Your goal: The output should be all entries, each matching the original exactly.

Task inputs:
=== Section Start ===
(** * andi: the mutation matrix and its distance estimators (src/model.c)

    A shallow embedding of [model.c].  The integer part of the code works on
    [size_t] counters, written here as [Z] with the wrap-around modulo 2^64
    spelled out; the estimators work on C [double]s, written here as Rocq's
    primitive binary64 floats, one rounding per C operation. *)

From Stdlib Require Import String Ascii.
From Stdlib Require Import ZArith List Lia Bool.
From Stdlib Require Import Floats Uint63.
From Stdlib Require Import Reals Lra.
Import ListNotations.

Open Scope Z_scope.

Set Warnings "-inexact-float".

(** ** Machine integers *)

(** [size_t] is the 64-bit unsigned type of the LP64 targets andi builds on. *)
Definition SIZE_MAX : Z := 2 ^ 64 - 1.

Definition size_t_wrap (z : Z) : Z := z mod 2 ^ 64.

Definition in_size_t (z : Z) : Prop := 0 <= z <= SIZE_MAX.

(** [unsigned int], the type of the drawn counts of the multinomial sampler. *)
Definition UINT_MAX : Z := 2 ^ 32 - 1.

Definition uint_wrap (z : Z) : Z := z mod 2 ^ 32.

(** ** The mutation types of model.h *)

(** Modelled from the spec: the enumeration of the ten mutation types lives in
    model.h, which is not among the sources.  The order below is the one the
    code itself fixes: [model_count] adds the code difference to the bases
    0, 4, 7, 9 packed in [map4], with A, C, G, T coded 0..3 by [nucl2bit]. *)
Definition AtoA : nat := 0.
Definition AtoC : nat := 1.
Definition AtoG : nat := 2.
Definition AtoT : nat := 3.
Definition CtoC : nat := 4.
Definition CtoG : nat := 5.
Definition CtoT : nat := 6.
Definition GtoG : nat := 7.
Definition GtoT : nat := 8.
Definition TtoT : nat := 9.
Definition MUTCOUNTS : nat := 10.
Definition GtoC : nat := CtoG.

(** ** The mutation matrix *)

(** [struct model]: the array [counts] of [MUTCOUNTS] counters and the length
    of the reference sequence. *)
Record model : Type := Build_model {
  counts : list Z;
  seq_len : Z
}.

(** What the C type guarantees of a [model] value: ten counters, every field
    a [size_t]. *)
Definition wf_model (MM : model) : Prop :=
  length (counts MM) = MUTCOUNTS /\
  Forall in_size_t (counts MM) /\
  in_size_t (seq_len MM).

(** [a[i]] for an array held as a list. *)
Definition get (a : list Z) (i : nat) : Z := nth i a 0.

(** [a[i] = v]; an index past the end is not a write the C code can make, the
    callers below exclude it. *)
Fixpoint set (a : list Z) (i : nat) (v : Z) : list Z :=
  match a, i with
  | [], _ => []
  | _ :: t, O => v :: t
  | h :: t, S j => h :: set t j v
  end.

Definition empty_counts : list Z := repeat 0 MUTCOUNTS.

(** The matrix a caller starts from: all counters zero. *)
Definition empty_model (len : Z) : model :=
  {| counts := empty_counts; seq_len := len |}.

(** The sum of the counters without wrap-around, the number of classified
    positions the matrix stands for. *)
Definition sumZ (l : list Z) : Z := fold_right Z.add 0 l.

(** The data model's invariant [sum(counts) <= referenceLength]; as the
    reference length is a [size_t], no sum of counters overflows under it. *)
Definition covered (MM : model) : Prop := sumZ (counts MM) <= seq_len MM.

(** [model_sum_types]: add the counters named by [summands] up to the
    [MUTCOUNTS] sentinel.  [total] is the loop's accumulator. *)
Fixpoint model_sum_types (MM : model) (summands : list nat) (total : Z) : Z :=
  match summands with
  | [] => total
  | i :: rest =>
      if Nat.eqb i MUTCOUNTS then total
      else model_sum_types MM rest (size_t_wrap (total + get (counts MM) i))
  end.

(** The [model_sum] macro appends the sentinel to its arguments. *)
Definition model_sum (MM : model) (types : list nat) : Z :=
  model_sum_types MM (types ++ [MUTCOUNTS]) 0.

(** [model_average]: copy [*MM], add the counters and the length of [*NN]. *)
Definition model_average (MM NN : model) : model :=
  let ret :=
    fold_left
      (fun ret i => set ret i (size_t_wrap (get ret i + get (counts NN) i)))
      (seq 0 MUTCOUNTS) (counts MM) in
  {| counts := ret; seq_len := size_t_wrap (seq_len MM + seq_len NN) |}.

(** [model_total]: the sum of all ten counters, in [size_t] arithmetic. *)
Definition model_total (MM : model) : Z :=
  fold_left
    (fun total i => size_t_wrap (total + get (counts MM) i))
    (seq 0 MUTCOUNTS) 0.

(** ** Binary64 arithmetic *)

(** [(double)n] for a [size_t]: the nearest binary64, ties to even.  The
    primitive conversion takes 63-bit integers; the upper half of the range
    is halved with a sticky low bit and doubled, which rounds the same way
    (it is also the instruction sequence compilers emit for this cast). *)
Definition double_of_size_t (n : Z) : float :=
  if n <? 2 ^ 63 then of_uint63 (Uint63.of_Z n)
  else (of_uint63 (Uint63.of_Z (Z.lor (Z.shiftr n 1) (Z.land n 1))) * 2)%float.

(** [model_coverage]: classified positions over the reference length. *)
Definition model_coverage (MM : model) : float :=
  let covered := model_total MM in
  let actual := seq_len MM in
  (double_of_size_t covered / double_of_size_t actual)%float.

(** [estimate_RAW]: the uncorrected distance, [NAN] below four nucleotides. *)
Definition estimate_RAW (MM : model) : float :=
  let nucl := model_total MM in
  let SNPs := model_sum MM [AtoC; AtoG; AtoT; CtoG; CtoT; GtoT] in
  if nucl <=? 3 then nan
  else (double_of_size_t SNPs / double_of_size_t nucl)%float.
=== Section End ===
Output of the exercise:
(** * andi: the mutation matrix and its distance estimators (src/model.c)

    A shallow embedding of [model.c].  The integer part of the code works on
    [size_t] counters, written here as [Z] with the wrap-around modulo 2^64
    spelled out; the estimators work on C [double]s, written here as Rocq's
    primitive binary64 floats, one rounding per C operation. *)

From Stdlib Require Import String Ascii.
From Stdlib Require Import ZArith List Lia Bool.
From Stdlib Require Import Floats Uint63.
From Stdlib Require Import Reals Lra.
Import ListNotations.

Open Scope Z_scope.

Set Warnings "-inexact-float".

(** ** Machine integers *)

(** [size_t] is the 64-bit unsigned type of the LP64 targets andi builds on. *)
Definition SIZE_MAX : Z := 2 ^ 64 - 1.

Definition size_t_wrap (z : Z) : Z := z mod 2 ^ 64.

Definition in_size_t (z : Z) : Prop := 0 <= z <= SIZE_MAX.

(** [unsigned int], the type of the drawn counts of the multinomial sampler. *)
Definition UINT_MAX : Z := 2 ^ 32 - 1.

Definition uint_wrap (z : Z) : Z := z mod 2 ^ 32.

(** ** The mutation types of model.h *)

(** Modelled from the spec: the enumeration of the ten mutation types lives in
    model.h, which is not among the sources.  The order below is the one the
    code itself fixes: [model_count] adds the code difference to the bases
    0, 4, 7, 9 packed in [map4], with A, C, G, T coded 0..3 by [nucl2bit]. *)
Definition AtoA : nat := 0.
Definition AtoC : nat := 1.
Definition AtoG : nat := 2.
Definition AtoT : nat := 3.
Definition CtoC : nat := 4.
Definition CtoG : nat := 5.
Definition CtoT : nat := 6.
Definition GtoG : nat := 7.
Definition GtoT : nat := 8.
Definition TtoT : nat := 9.
Definition MUTCOUNTS : nat := 10.
Definition GtoC : nat := CtoG.

(** ** The mutation matrix *)

(** [struct model]: the array [counts] of [MUTCOUNTS] counters and the length
    of the reference sequence. *)
Record model : Type := Build_model {
  counts : list Z;
  seq_len : Z
}.

(** What the C type guarantees of a [model] value: ten counters, every field
    a [size_t]. *)
Definition wf_model (MM : model) : Prop :=
  length (counts MM) = MUTCOUNTS /\
  Forall in_size_t (counts MM) /\
  in_size_t (seq_len MM).

(** [a[i]] for an array held as a list. *)
Definition get (a : list Z) (i : nat) : Z := nth i a 0.

(** [a[i] = v]; an index past the end is not a write the C code can make, the
    callers below exclude it. *)
Fixpoint set (a : list Z) (i : nat) (v : Z) : list Z :=
  match a, i with
  | [], _ => []
  | _ :: t, O => v :: t
  | h :: t, S j => h :: set t j v
  end.

Definition empty_counts : list Z := repeat 0 MUTCOUNTS.

(** The matrix a caller starts from: all counters zero. *)
Definition empty_model (len : Z) : model :=
  {| counts := empty_counts; seq_len := len |}.

(** The sum of the counters without wrap-around, the number of classified
    positions the matrix stands for. *)
Definition sumZ (l : list Z) : Z := fold_right Z.add 0 l.

(** The data model's invariant [sum(counts) <= referenceLength]; as the
    reference length is a [size_t], no sum of counters overflows under it. *)
Definition covered (MM : model) : Prop := sumZ (counts MM) <= seq_len MM.

(** [model_sum_types]: add the counters named by [summands] up to the
    [MUTCOUNTS] sentinel.  [total] is the loop's accumulator. *)
Fixpoint model_sum_types (MM : model) (summands : list nat) (total : Z) : Z :=
  match summands with
  | [] => total
  | i :: rest =>
      if Nat.eqb i MUTCOUNTS then total
      else model_sum_types MM rest (size_t_wrap (total + get (counts MM) i))
  end.

(** The [model_sum] macro appends the sentinel to its arguments. *)
Definition model_sum (MM : model) (types : list nat) : Z :=
  model_sum_types MM (types ++ [MUTCOUNTS]) 0.

(** [model_average]: copy [*MM], add the counters and the length of [*NN]. *)
Definition model_average (MM NN : model) : model :=
  let ret :=
    fold_left
      (fun ret i => set ret i (size_t_wrap (get ret i + get (counts NN) i)))
      (seq 0 MUTCOUNTS) (counts MM) in
  {| counts := ret; seq_len := size_t_wrap (seq_len MM + seq_len NN) |}.

(** [model_total]: the sum of all ten counters, in [size_t] arithmetic. *)
Definition model_total (MM : model) : Z :=
  fold_left
    (fun total i => size_t_wrap (total + get (counts MM) i))
    (seq 0 MUTCOUNTS) 0.

(** ** Binary64 arithmetic *)

(** [(double)n] for a [size_t]: the nearest binary64, ties to even.  The
    primitive conversion takes 63-bit integers; the upper half of the range
    is halved with a sticky low bit and doubled, which rounds the same way
    (it is also the instruction sequence compilers emit for this cast). *)
Definition double_of_size_t (n : Z) : float :=
  if n <? 2 ^ 63 then of_uint63 (Uint63.of_Z n)
  else (of_uint63 (Uint63.of_Z (Z.lor (Z.shiftr n 1) (Z.land n 1))) * 2)%float.

(** [model_coverage]: classified positions over the reference length. *)
Definition model_coverage (MM : model) : float :=
  let covered := model_total MM in
  let actual := seq_len MM in
  (double_of_size_t covered / double_of_size_t actual)%float.

(** [estimate_RAW]: the uncorrected distance, [NAN] below four nucleotides. *)
Definition estimate_RAW (MM : model) : float :=
  let nucl := model_total MM in
  let SNPs := model_sum MM [AtoC; AtoG; AtoT; CtoG; CtoT; GtoT] in
  if nucl <=? 3 then nan
  else (double_of_size_t SNPs / double_of_size_t nucl)%float.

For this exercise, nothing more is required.